[RAW DATA — start]
(** C22: A worker returns once PostgreSQL asks for its shutdown: with one more step
    of fuel than calls were made before, no loop of it (pool creation, waiting for
    the extension, initialization, processing, epochs) is cut off. *)
Theorem worker_returns settings n world :
  shuts_down n world ->
  fst (fst (eval world [] (run_duroxide_runtime settings (S n)) tt)) = Some tt.
Proof.
  intros Hstop. assert (settles world [] (run_duroxide_runtime settings (S n))) as [[] H]; [|done].
  assert (Hlater : forall tr, enough n (S n) ([] ++ tr)) by (intros tr; unfold enough; cbn; lia).
  unfold run_duroxide_runtime. destruct (_ <? _)%N; [by eexists|].
  apply settles_run; [apply (create_pool_settles n _ Hstop), (Hlater [])|]. intros [] tr; [|by eexists].
  apply settles_run; [apply (create_pool_settles n _ Hstop), Hlater|]. intros [] tr'; [|by eexists].
  apply settles_run; [|intros [] tr''; by eexists].
  rewrite <- app_assoc. apply (epochs_settles _ n _ Hstop), Hlater.
Qed.

(** ** A sample life *)

Module SampleWorker.
Definition settings := mkSettings 2 8 (from_secs 60).

(** The extension is replaced between the two looks of the first epoch; the
    shutdown comes at call 55. *)
Definition world (hist : list (@event lop reply)) (o : lop) : reply o :=
  let late := (55 <=? length hist)%nat in
  match o as o return reply o with
  | ShutdownRequested => late
  | Sleep _ => negb late
  | CreatePool _ => Ok tt
  | ExtensionExists => Ok true
  | ExtensionEpoch => Ok (Some (if (length hist <? 18)%nat then 7 else 8)%Z)
  | ResolveSchema => "_duroxide"
  | SchemaOwned _ => Ok true
  | OwnedObjects _ => Ok false
  | ReleaseObjects _ => Ok tt
  | CreateStore _ => Ok tt
  | BeginReady _ => Ok (Some (if (length hist <? 18)%nat then 7 else 8)%Z)
  | CommitReady _ => Ok tt
  | StartRuntime => tt
  | ShutdownRuntime _ => tt
  | CloseStore _ => true
  | DeleteSentinels => Ok tt
  | InsertSentinel _ => Ok tt
  | NewUuid => "2f1e"
  | TouchSentinel _ => Ok true
  | NextTick _ => if late then ShutdownTick else if (length hist <? 48)%nat then DropTick else ReconcileTick
  | Slice => SliceDone false
  | ResetReconcile _ => tt
  | ClosePools _ => tt
  end.

Definition landmark (o : lop) : bool :=
  match o with
  | StartRuntime | ShutdownRuntime _ | NextTick _ | TouchSentinel _ | Slice => true
  | _ => false
  end.
Definition life_of_worker : list lop :=
  map ev_op (snd (eval world [] (run_duroxide_runtime settings 56) tt)).
End SampleWorker.

Lemma worker_follows_protocol_witness :
  exists tr, does (run_duroxide_runtime SampleWorker.settings 56) tt tr (Some tt) tt /\
    map ev_op tr = SampleWorker.life_of_worker /\
    exists ph, run_protocol next_phase (Down None) tr = Some ph /\ (Some tt = Some tt -> at_rest ph).
Proof.
  destruct (eval_does SampleWorker.world [] (run_duroxide_runtime SampleWorker.settings 56) tt)
    as (tr & E & H).
  assert (Hend : fst (fst (eval SampleWorker.world [] (run_duroxide_runtime SampleWorker.settings 56) tt))
    = Some tt) by (vm_compute; reflexivity).
  rewrite Hend in H. destruct (snd (fst _)).
  exists tr. split; [exact H|]. split; [unfold SampleWorker.life_of_worker; by rewrite E|].
  exact (worker_follows_protocol SampleWorker.settings 56 tr (Some tt) H).
Defined.

(** The first runtime is torn down before the second is started; the second one
    ticks until the shutdown. *)
Example sample_life :
  filter (fun o => SampleWorker.landmark o = true) SampleWorker.life_of_worker =
  [StartRuntime; ShutdownRuntime 2000;
   StartRuntime; NextTick true; TouchSentinel "2f1e"; NextTick true; TouchSentinel "2f1e";
   NextTick true; Slice; NextTick true; Slice; NextTick true; ShutdownRuntime 0].
Proof. vm_compute. reflexivity. Qed.

Lemma worker_returns_witness :
  fst (fst (eval SampleWorker.world [] (run_duroxide_runtime SampleWorker.settings 56) tt)) = Some tt.
Proof.
  apply (worker_returns SampleWorker.settings 55 SampleWorker.world).
  assert (Hlate : forall hist : list (@event lop reply), 55 <= length hist -> (55 <=? length hist)%nat = true)
    by (intros hist; apply Nat.leb_le).
  split; intros; cbn [SampleWorker.world]; rewrite ?Hlate by done; done.
Defined.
[RAW DATA — finish]
### HOW TO COMPLETE THIS TASK
Repeat exactly the lines above from the one with "CloseStore _ => true" up to and including the one with "destruct (eval_does SampleWorker.world". No other line belongs in the reply.

### TASK SOLUTION
  | CloseStore _ => true
  | DeleteSentinels => Ok tt
  | InsertSentinel _ => Ok tt
  | NewUuid => "2f1e"
  | TouchSentinel _ => Ok true
  | NextTick _ => if late then ShutdownTick else if (length hist <? 48)%nat then DropTick else ReconcileTick
  | Slice => SliceDone false
  | ResetReconcile _ => tt
  | ClosePools _ => tt
  end.

Definition landmark (o : lop) : bool :=
  match o with
  | StartRuntime | ShutdownRuntime _ | NextTick _ | TouchSentinel _ | Slice => true
  | _ => false
  end.
Definition life_of_worker : list lop :=
  map ev_op (snd (eval world [] (run_duroxide_runtime settings 56) tt)).
End SampleWorker.

Lemma worker_follows_protocol_witness :
  exists tr, does (run_duroxide_runtime SampleWorker.settings 56) tt tr (Some tt) tt /\
    map ev_op tr = SampleWorker.life_of_worker /\
    exists ph, run_protocol next_phase (Down None) tr = Some ph /\ (Some tt = Some tt -> at_rest ph).
Proof.
  destruct (eval_does SampleWorker.world [] (run_duroxide_runtime SampleWorker.settings 56) tt)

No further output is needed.